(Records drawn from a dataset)
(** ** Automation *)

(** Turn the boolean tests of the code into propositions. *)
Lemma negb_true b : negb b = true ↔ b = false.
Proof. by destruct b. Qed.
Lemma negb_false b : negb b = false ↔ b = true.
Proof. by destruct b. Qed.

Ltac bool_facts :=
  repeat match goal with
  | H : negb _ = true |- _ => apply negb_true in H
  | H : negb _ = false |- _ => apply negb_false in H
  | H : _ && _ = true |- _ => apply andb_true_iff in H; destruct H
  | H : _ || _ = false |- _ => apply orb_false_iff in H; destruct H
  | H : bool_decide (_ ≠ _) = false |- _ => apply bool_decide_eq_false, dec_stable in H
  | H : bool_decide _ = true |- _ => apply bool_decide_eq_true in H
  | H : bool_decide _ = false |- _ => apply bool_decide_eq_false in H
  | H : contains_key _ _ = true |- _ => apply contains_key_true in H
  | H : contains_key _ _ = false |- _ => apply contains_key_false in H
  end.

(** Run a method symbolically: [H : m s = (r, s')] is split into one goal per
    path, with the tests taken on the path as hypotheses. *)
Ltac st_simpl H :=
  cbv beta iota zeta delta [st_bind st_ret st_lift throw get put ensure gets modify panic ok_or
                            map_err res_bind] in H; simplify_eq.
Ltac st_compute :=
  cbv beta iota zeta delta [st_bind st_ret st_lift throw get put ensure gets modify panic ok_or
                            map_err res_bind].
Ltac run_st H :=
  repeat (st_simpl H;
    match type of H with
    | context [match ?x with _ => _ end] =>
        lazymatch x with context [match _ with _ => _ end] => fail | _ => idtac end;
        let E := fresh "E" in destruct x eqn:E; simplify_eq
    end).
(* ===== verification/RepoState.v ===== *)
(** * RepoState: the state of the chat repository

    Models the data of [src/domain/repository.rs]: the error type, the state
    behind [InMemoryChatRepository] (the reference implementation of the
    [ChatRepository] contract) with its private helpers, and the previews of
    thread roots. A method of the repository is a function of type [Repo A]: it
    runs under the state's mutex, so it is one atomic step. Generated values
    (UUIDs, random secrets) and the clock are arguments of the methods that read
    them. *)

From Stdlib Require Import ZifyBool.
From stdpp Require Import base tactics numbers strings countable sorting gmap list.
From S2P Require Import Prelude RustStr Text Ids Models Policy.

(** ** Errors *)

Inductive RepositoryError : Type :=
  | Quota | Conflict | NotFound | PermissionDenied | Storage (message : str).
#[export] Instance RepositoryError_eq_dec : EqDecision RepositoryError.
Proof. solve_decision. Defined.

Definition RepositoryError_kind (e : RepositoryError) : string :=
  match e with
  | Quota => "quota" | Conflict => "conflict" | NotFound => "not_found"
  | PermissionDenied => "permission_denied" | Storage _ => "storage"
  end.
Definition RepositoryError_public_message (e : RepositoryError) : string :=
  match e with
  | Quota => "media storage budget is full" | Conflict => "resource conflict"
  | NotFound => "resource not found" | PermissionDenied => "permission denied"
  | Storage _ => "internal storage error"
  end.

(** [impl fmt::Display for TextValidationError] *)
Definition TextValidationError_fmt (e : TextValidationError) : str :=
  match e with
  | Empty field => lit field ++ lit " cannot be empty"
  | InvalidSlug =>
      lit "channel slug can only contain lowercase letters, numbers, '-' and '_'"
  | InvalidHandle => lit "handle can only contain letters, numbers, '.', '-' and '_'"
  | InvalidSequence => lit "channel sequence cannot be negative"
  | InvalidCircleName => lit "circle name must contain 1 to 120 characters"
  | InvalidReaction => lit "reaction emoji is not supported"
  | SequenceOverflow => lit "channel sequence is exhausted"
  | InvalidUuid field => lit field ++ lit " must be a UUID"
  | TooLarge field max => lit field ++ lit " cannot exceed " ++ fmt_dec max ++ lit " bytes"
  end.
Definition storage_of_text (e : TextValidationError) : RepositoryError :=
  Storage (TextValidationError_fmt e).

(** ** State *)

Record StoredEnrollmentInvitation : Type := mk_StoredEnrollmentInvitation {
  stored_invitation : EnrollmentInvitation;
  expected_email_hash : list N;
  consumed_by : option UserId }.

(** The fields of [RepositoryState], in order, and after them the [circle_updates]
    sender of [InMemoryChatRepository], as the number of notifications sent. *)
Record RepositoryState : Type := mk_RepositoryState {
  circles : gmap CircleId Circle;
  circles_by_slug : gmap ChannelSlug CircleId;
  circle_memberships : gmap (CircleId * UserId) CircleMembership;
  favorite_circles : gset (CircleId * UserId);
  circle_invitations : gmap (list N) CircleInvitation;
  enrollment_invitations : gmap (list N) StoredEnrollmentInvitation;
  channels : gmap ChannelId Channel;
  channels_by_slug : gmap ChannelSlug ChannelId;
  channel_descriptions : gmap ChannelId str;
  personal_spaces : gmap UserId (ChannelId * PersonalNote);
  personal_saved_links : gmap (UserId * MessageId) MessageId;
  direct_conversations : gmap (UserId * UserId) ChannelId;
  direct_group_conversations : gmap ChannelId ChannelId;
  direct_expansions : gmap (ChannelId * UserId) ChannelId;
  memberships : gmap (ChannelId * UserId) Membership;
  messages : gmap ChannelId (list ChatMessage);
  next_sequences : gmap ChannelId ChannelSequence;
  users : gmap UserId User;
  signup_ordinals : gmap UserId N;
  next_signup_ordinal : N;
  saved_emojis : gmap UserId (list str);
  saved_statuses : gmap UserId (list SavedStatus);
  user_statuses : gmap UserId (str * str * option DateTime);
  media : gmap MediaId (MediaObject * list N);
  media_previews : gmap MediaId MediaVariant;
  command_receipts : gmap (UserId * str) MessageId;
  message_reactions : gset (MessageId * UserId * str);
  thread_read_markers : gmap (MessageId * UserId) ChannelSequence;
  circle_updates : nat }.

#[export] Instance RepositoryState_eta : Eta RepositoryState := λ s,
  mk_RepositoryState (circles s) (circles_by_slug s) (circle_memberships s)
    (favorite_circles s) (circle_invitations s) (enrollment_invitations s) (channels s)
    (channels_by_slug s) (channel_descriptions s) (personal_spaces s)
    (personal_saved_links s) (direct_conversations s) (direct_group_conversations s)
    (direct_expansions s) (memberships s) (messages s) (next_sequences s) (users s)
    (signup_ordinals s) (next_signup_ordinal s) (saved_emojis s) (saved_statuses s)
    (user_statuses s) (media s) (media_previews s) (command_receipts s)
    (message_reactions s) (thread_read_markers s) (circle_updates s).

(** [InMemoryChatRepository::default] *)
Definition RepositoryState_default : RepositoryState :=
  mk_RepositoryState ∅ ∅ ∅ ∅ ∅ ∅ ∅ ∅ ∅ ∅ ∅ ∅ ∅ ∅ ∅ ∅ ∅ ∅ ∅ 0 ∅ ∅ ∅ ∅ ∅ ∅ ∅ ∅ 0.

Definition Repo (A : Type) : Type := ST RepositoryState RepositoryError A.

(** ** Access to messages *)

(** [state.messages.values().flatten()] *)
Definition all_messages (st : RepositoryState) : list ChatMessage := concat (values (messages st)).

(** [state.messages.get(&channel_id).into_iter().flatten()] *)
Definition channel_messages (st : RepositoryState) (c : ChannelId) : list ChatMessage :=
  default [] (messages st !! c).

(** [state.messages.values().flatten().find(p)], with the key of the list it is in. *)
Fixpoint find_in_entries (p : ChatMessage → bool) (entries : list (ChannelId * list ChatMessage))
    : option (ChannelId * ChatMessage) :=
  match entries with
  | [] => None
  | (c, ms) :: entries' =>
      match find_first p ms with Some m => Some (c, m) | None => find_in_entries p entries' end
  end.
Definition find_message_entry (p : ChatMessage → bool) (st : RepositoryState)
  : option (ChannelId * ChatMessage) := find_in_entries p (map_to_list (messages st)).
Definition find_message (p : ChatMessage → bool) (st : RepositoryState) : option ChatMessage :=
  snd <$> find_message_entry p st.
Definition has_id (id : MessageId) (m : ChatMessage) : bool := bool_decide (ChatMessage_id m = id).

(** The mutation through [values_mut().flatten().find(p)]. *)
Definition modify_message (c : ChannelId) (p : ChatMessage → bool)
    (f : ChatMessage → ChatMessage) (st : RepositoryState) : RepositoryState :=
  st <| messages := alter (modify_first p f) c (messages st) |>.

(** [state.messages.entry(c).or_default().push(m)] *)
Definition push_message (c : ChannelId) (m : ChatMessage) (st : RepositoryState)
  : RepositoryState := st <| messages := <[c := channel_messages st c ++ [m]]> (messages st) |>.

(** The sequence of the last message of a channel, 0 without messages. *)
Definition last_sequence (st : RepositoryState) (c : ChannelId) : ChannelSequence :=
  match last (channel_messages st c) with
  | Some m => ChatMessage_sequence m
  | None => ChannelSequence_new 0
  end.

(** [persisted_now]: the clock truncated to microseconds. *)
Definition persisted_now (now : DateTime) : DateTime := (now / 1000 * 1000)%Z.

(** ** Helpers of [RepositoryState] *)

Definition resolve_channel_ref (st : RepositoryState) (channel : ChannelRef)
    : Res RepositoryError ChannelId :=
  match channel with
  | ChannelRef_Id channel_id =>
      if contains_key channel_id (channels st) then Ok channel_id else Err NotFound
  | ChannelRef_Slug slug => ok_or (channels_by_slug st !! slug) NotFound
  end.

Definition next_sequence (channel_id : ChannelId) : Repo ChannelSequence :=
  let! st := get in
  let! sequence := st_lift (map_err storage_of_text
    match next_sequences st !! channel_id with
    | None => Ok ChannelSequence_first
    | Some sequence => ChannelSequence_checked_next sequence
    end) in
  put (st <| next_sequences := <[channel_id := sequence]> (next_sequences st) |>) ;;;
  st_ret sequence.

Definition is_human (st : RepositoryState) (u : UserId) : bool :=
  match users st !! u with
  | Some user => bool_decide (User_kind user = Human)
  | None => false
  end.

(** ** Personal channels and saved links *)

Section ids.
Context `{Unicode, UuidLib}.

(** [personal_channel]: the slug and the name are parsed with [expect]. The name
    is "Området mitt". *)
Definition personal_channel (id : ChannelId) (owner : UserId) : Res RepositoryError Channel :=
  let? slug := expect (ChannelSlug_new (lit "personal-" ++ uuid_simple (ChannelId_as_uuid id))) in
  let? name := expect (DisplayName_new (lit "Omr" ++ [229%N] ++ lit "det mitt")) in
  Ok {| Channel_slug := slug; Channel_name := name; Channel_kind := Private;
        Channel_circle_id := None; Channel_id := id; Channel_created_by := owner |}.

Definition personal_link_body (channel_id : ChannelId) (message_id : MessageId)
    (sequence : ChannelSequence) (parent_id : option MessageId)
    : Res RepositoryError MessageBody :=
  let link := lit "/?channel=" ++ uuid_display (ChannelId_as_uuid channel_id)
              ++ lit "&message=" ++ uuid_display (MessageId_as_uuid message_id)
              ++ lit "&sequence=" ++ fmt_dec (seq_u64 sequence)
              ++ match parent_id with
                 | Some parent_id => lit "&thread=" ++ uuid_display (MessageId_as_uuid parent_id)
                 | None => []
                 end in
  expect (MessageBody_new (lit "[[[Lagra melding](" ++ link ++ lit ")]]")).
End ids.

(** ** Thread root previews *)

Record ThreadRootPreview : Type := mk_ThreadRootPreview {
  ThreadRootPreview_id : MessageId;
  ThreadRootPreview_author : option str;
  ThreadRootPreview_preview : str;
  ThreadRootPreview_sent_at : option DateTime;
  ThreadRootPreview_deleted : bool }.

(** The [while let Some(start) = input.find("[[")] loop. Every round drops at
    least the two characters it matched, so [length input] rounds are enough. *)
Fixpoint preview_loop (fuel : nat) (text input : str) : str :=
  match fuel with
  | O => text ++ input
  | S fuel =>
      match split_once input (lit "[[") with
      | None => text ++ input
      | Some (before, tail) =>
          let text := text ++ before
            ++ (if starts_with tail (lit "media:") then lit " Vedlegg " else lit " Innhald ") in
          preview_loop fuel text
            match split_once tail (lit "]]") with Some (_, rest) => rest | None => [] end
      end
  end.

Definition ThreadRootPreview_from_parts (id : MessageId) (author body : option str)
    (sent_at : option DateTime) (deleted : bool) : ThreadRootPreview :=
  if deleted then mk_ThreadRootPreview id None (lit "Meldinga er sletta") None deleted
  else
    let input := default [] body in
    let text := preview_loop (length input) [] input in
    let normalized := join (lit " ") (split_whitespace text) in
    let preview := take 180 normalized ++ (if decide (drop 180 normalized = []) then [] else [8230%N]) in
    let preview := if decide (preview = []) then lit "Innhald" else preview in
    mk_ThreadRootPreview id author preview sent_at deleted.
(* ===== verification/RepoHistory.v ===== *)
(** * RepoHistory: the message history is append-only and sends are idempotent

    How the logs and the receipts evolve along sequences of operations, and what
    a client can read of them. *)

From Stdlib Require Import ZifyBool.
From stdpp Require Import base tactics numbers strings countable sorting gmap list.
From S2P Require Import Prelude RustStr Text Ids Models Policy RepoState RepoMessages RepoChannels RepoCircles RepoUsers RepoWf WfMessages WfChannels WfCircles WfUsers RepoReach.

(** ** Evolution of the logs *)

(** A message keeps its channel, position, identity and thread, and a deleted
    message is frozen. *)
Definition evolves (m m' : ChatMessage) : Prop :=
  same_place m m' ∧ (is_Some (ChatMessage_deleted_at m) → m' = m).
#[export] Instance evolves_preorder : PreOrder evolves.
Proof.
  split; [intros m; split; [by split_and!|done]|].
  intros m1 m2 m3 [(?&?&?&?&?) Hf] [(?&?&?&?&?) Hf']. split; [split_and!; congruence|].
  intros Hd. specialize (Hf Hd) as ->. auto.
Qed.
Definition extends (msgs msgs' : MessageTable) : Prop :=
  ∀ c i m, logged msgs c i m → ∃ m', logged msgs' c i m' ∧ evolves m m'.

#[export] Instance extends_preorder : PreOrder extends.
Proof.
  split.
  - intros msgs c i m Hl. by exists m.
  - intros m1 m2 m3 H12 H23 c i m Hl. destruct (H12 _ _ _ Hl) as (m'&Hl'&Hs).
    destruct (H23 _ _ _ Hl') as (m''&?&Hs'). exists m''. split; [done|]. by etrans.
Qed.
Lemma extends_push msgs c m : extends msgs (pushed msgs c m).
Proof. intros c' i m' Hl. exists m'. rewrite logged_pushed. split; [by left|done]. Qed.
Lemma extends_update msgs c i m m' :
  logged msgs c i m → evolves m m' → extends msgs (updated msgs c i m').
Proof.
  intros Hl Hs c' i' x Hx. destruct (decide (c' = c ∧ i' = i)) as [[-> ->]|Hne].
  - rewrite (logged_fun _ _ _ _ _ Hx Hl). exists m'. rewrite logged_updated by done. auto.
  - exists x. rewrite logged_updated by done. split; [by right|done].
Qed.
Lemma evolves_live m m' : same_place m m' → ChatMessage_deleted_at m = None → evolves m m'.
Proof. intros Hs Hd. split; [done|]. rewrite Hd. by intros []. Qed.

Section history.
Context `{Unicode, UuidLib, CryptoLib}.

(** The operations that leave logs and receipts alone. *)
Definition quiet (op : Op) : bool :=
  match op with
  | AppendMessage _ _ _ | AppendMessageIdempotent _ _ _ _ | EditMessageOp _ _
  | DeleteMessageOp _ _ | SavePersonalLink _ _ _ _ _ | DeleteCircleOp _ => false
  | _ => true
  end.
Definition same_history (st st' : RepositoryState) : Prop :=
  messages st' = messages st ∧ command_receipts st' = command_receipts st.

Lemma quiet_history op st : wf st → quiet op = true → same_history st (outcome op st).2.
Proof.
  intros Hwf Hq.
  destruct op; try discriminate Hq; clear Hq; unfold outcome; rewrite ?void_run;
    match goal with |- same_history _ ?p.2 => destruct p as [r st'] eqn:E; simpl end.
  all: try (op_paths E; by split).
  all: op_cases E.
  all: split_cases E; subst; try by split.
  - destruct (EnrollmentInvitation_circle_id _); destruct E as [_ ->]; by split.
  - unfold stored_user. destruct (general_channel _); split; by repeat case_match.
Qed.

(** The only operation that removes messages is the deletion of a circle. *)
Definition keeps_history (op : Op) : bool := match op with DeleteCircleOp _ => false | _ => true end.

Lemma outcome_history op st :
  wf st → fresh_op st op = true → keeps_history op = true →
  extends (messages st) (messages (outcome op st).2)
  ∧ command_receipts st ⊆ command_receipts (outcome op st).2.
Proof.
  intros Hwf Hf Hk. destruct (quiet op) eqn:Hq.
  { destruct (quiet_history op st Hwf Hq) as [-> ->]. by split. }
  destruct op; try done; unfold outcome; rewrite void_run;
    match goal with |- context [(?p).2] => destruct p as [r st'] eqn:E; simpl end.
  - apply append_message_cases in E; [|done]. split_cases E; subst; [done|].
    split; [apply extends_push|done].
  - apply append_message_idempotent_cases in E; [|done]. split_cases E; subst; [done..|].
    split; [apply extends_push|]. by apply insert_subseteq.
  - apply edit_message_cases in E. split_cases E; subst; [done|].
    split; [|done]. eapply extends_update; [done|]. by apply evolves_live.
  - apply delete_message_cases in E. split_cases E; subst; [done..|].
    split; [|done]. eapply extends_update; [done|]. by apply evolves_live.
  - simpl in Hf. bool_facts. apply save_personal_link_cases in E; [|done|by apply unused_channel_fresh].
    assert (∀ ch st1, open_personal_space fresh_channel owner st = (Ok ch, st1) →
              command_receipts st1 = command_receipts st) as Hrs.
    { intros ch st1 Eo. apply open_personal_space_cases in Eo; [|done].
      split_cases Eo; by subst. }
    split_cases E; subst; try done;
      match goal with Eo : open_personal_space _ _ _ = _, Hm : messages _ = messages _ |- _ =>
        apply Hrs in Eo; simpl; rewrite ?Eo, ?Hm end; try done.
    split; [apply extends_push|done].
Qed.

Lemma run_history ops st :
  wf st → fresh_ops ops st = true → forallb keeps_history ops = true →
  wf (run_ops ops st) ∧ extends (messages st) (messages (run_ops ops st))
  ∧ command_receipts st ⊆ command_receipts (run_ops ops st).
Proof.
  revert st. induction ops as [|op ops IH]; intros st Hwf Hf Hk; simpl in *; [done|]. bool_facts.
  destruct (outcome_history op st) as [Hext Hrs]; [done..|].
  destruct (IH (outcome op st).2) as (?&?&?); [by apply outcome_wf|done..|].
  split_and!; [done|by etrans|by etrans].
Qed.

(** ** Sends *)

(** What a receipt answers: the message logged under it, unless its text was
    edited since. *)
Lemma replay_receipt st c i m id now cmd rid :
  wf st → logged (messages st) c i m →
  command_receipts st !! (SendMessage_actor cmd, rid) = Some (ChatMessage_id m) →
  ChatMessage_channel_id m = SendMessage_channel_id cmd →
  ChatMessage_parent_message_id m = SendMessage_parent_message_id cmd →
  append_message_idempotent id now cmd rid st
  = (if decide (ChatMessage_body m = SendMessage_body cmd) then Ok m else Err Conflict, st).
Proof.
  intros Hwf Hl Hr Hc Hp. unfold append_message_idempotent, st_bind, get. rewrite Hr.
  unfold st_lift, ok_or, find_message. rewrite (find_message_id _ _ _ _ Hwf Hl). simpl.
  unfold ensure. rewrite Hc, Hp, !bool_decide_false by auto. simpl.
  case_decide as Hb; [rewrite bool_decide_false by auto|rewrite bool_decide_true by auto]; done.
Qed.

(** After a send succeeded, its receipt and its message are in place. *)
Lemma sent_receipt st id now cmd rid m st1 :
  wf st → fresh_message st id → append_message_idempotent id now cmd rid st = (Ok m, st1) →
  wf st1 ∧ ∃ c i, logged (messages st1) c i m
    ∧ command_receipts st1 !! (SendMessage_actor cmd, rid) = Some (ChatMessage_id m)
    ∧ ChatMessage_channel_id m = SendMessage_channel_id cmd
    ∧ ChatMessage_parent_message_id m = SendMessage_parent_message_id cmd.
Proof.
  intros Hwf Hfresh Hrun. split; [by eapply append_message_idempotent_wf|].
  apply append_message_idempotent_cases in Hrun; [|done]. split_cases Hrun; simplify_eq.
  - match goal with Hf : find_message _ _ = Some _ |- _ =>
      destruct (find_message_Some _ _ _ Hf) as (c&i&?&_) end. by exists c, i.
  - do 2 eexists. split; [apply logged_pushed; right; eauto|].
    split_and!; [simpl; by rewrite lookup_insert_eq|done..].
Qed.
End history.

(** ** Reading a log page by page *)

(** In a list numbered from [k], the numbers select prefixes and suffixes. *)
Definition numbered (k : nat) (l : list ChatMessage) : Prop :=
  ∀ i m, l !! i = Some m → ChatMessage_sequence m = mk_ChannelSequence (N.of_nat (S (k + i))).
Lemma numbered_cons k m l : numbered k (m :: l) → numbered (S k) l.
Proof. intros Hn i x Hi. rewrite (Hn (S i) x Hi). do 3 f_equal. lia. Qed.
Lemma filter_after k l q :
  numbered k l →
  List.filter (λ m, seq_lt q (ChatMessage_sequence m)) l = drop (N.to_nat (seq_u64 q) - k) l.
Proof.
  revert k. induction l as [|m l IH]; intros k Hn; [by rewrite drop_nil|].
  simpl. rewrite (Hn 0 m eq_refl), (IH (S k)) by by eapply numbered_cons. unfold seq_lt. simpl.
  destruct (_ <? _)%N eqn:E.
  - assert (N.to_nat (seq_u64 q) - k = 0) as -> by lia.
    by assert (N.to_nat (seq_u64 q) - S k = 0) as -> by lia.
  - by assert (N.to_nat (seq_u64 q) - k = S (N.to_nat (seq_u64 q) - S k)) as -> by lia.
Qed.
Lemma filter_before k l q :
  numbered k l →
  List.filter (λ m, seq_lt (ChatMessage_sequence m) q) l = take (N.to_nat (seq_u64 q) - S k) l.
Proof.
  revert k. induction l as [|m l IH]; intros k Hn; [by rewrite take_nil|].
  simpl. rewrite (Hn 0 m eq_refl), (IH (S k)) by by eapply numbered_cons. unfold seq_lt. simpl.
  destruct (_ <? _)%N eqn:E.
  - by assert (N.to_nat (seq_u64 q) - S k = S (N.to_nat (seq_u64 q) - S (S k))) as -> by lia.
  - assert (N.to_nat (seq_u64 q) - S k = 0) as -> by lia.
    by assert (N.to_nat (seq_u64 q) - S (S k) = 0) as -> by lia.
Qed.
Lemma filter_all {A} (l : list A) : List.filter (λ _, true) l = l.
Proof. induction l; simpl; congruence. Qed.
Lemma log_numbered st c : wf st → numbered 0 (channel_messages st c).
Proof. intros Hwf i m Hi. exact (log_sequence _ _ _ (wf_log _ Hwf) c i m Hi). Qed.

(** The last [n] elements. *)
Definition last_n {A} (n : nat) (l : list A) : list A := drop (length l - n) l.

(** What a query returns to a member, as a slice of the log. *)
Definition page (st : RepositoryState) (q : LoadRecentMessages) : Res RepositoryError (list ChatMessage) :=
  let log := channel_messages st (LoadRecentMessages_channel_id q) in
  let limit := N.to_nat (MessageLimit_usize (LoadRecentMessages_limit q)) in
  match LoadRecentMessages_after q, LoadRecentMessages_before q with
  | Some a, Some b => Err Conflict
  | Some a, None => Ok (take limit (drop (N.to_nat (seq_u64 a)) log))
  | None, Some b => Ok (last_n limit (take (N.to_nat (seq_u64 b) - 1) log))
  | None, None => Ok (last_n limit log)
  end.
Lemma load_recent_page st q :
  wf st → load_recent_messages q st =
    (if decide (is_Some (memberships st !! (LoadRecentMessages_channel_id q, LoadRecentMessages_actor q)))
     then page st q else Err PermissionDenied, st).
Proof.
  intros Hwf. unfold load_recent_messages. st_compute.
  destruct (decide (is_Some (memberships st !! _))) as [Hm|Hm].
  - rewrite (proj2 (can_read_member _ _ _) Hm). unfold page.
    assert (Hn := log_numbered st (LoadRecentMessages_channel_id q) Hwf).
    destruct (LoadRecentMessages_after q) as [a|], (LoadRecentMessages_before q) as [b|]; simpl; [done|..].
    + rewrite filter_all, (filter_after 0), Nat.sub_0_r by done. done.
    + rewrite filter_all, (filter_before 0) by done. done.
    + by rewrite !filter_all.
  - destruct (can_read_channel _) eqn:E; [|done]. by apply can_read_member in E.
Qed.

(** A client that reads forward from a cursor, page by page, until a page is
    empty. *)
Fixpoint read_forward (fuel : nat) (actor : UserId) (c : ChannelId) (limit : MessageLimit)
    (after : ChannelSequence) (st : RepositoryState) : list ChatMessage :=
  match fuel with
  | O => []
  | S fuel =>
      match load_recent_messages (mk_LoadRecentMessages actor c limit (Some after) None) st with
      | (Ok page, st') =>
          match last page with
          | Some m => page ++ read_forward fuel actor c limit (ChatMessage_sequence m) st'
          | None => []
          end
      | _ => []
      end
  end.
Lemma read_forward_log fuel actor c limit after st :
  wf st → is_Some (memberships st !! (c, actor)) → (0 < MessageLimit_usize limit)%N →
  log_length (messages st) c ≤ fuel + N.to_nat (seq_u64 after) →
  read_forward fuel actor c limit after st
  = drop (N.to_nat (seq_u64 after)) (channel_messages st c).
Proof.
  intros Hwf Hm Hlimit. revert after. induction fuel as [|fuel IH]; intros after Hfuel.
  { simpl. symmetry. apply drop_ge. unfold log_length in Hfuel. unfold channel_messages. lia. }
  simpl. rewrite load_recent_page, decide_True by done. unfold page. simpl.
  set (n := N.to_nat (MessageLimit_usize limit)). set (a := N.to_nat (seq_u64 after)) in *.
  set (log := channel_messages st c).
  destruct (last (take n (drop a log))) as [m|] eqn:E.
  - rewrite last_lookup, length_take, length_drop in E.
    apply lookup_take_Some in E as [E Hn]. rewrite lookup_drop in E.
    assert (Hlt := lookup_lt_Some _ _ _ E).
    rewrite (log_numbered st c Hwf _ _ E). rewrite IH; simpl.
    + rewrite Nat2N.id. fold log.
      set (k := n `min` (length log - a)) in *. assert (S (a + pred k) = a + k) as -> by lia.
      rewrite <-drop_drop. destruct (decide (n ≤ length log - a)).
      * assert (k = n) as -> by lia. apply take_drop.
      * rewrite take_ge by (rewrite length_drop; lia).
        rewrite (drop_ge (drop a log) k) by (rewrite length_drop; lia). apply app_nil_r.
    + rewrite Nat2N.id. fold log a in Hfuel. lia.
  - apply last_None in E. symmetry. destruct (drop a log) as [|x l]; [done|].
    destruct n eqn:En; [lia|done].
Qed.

About this task
Reproduce the lines of the entries above from the one with "let input := default [] body in" to the one with "let preview := if", both included, exactly and without any other line.

Reply
    let input := default [] body in
    let text := preview_loop (length input) [] input in
    let normalized := join (lit " ") (split_whitespace text) in
    let preview := take 180 normalized ++ (if decide (drop 180 normalized = []) then [] else [8230%N]) in
    let preview := if decide (preview = []) then lit "Innhald" else preview in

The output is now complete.